Data supplied
──────
(** ** Properties *)

(** C17: The ranges of a list of edits are exact: [edited_ranges_for_edit_ids]
    never panics and yields, in bytes, UTF-16 units, points and pairs of these
    ([MeasureOk]; rows and columns of texts below 4 GB), the ends of ranges of
    the present text that are in order, do not touch and contain every visible
    byte one of the edits inserted or deleted (a byte that is hidden is where
    some range starts, ends or passes over it); and every visible byte in them
    is of a fragment the index lists for one of the edits. *)
Theorem edited_ranges_exact TREE_BASE base b es : replica_ok TREE_BASE base b → heights_ok (snapshot b) = true →
  ∃ R, (∀ D (td : TextMeasure D) fits, MeasureOk td fits → fits (visible_text (snapshot b)) → edited_ranges_for_edit_ids td (snapshot b) es = Some (measured td (visible_text (snapshot b)) <$> R)) ∧
    StronglySorted apart R ∧ Forall (λ q, q.1 ≤ q.2 ≤ length (visible_text (snapshot b))) R ∧
    ∀ k c r, scells (snapshot b) = k ++ c :: r →
      (∀ e, e ∈ es → Some e ≠ base → concerns e c → marked R k c) ∧
      (c_visible c = true → covers_offset R (length (visible_bytes k)) → touched_by (snapshot b) es c).
Proof.
  intros Hok Hh. pose proof (bi_state _ _ _ (ro_inv _ _ _ Hok)) as Hs. destruct (edited_ranges_ok TREE_BASE base _ Hs (heights_shallow _ _ _ Hs Hh) es) as (R & HR & Ha & Hb & Hm).
  exists R. split; [done|]. split; [done|]. split; [done|]. intros k c r Heq. destruct (Hm k c r Heq) as [H1 H2]. split.
  - intros e He Hbase Hc. apply H1, (concerns_touched TREE_BASE base _ Hs e); [rewrite Heq; apply elem_of_app; right; by left|done..].
  - intros Hv Hc. apply H2; [done|]. unfold marked. by rewrite Hv.
Qed.

(** Anchors made at offsets that ascend. *)
Definition place_le (p q : nat * Bias) : Prop := place_cmp p.1 q.1 p.2 q.2 ≠ Gt.

Section made_list.
Context (TREE_BASE : nat) (base : option Lamport) (s s' : BufferSnapshot) (Hs : state_ok TREE_BASE base s) (Hs' : state_ok TREE_BASE base s').
Context (debug : bool) (rid : N) (Hkeep : (cid <$> scells s) `sublist_of` (cid <$> scells s')).

Lemma made_known a n bias : made s rid a n bias → known s' rid a.
Proof using Hs Hs' Hkeep.
  intros [(-> & _)|[(-> & _)|(_ & _ & Hb)]]%(made_index TREE_BASE base s Hs); [by left|right; by left|right; right].
  destruct (beside_index s s' rid Hkeep a n bias Hb) as (i & c & Hi & ->). by exists i, bias, c.
Qed.

Lemma made_list_ok places anchors : Forall2 (λ p a, made s rid a p.1 p.2) places anchors → StronglySorted place_le places →
  Forall (known s' rid) anchors ∧ StronglySorted (ascending s' rid) anchors.
Proof using All.
  induction 1 as [|p a places anchors Ha Hl IH]; intros Hsort; [by split; constructor|]. apply StronglySorted_inv in Hsort as [Hsort Hp].
  destruct (IH Hsort) as [Hk Hs2]. split; constructor; [by eapply made_known|done|done|].
  apply Forall_forall. intros b Hb i bias j gamma (c & Hc & ->) (d & Hd & ->). apply list_elem_of_lookup in Hb as [n Hn].
  destruct (Forall2_lookup_r _ _ _ _ _ Hl Hn) as (q & Hq & Hmb). rewrite Forall_forall in Hp. specialize (Hp q (list_elem_of_lookup_2 _ _ _ Hq)).
  pose proof (made_cmp TREE_BASE base s s' Hs Hs' debug rid Hkeep _ _ _ _ _ _ Ha Hmb) as Hcmp.
  rewrite (cmp_rank TREE_BASE base s' Hs' debug rid i j c d bias gamma Hc Hd) in Hcmp. injection Hcmp as Hcmp. unfold place_le in Hp. rewrite <- Hcmp in Hp.
  by apply Nat.compare_le_iff.
Qed.
End made_list.

(** C20: Resolving a sorted list of anchors with one cursor gives what
    resolving each gives: anchors made at ascending places of a buffer resolve,
    in every later state and in bytes, UTF-16 units, points and pairs of these
    ([MeasureOk]; rows and columns of texts below 4 GB), by
    [summaries_for_anchors] to the measures of the text before their offsets. *)
Theorem summaries_for_anchors_each TREE_BASE max base b b' debug rid places :
  1 ≤ TREE_BASE → (4 ≤ max ≤ u32_max)%N → replica_ok TREE_BASE base b → rtc (replica_step TREE_BASE max base) b b' →
  Forall (λ p : nat * Bias, is_char_boundary (visible_text (snapshot b)) p.1 = true) places → StronglySorted place_le places →
  ∃ anchors os, mapM (λ p : nat * Bias, anchor_at_offset debug rid (snapshot b) p.1 p.2) places = Some anchors ∧
    mapM (offset_for_anchor debug rid (snapshot b')) anchors = Some os ∧
    ∀ D (td : TextMeasure D) fits, MeasureOk td fits → fits (visible_text (snapshot b')) →
      summaries_for_anchors td (snapshot b') anchors = Some ((λ o, tm_of td (take o (visible_text (snapshot b')))) <$> os).
Proof.
  intros HB Hmax Hok Hsteps Hp Hsort. destruct (steps_keep_bytes TREE_BASE HB max Hmax base b b' Hsteps Hok) as [Hok' Hkeep].
  pose proof (bi_state _ _ _ (ro_inv _ _ _ Hok)) as Hs. pose proof (bi_state _ _ _ (ro_inv _ _ _ Hok')) as Hs'.
  assert (∃ anchors, mapM (λ p : nat * Bias, anchor_at_offset debug rid (snapshot b) p.1 p.2) places = Some anchors ∧
    Forall2 (λ p a, made (snapshot b) rid a p.1 p.2) places anchors) as (anchors & Ea & Hmade).
  { clear Hsort. induction Hp as [|p places Hp Hps IH]; [by exists []|]. destruct IH as (l & El & Hl).
    destruct (boundary_roundtrip TREE_BASE base _ Hs debug rid p.1 p.2 Hp) as (x & Ex & _ & _ & _ & Hx). exists (x :: l). cbn [mapM]. rewrite Ex. cbn [mbind option_bind].
    rewrite El. split; [done|by constructor]. }
  destruct (made_list_ok TREE_BASE base (snapshot b) (snapshot b') Hs Hs' debug rid Hkeep places anchors Hmade Hsort) as [Hk Ha].
  assert (∃ os, mapM (offset_for_anchor debug rid (snapshot b')) anchors = Some os) as (os & Eos).
  { destruct (summaries_loop_ok TREE_BASE base _ Hs' debug rid usize_measure (λ _, True) anchors I [] (mkFragmentCursor (None, 0) (fragments (snapshot b'))) 0) as (os & Eos & _); [by split_and!|lia|done|done|intros; unfold flen; cbn; lia|by exists os]. }
  exists anchors, os. split; [done|]. split; [done|]. intros D td fits Htd Hf.
  destruct (summaries_loop_ok TREE_BASE base _ Hs' debug rid td fits anchors Hf [] (mkFragmentCursor (None, 0) (fragments (snapshot b'))) 0) as (os' & Eos' & El); [by split_and!|lia|done|done|intros; unfold flen; cbn; lia|].
  rewrite Eos in Eos'. injection Eos' as <-. unfold summaries_for_anchors. rewrite <- (measure_nil (td := td)). exact El.
Qed.

Module EditedExamples.
Import ReplicaExamples.

(** The timestamp of the edit of [b1], which inserted "X" and deleted "b". *)
Definition edit_stamp : Lamport := op_timestamp op1.

Example edited_b1 : edited_ranges_for_edit_ids usize_measure (snapshot b1) [edit_stamp] = Some [(2, 3)] ∧
  edited_ranges_for_edit_ids usize_measure (snapshot b2) [edit_stamp] = Some [(2, 3)].
Proof. vm_compute. split; reflexivity. Qed.

(** The same range in points, and two anchors of the edited text. *)
Example edited_b1_points : edited_ranges_for_edit_ids point_utf16_measure (snapshot b1) [edit_stamp] = Some [(Summary.mkPoint 1 0, Summary.mkPoint 1 1)].
Proof. vm_compute. reflexivity. Qed.
Example summaries_b1_points :
  (l ← mapM (λ n, anchor_at_offset true 0 (snapshot b0) n Right) [1; 2]; summaries_for_anchors point_measure (snapshot b1) l) =
    Some [Summary.mkPoint 0 1; Summary.mkPoint 1 1].
Proof. vm_compute. reflexivity. Qed.

Example edited_ranges_exact_witness :
  ∃ R, (∀ D (td : TextMeasure D) fits, MeasureOk td fits → fits (visible_text (snapshot b2)) → edited_ranges_for_edit_ids td (snapshot b2) [edit_stamp] = Some (measured td (visible_text (snapshot b2)) <$> R)) ∧
    StronglySorted apart R ∧ Forall (λ q, q.1 ≤ q.2 ≤ length (visible_text (snapshot b2))) R ∧
    ∀ k c r, scells (snapshot b2) = k ++ c :: r →
      (∀ e, e ∈ [edit_stamp] → Some e ≠ base_of (normalize text) → concerns e c → marked R k c) ∧
      (c_visible c = true → covers_offset R (length (visible_bytes k)) → touched_by (snapshot b2) [edit_stamp] c).
Proof.
  apply (edited_ranges_exact 6 (base_of (normalize text)) b2); [|vm_compute; reflexivity].
  destruct (steps_keep_bytes 6 ltac:(lia) 16 small_max (base_of (normalize text)) b0 b2 b2_reachable b0_ok) as [H _]. exact H.
Defined.

(** Both sides of the newline, and the end, after the edit was made and undone. *)
Example summaries_for_anchors_each_witness :
  ∃ anchors os, mapM (λ p : nat * Bias, anchor_at_offset true 0 (snapshot b0) p.1 p.2) [(1, Right); (2, Left); (2, Right); (3, Right)] = Some anchors ∧
    mapM (offset_for_anchor true 0 (snapshot b2)) anchors = Some os ∧
    ∀ D (td : TextMeasure D) fits, MeasureOk td fits → fits (visible_text (snapshot b2)) →
      summaries_for_anchors td (snapshot b2) anchors = Some ((λ o, tm_of td (take o (visible_text (snapshot b2)))) <$> os).
Proof.
  apply (summaries_for_anchors_each 6 16 (base_of (normalize text)) b0 b2 true 0); [lia|apply small_max|apply b0_ok|apply b2_reachable| |].
  - repeat (apply Forall_cons; split; [vm_compute; reflexivity|]). apply Forall_nil_2.
  - repeat constructor; unfold place_le; vm_compute; discriminate.
Defined.
End EditedExamples.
──────
Task goal
When a line among the entries contains "Definition", pull that line out.

Written solution
Definition place_le (p q : nat * Bias) : Prop := place_cmp p.1 q.1 p.2 q.2 ≠ Gt.
Definition edit_stamp : Lamport := op_timestamp op1.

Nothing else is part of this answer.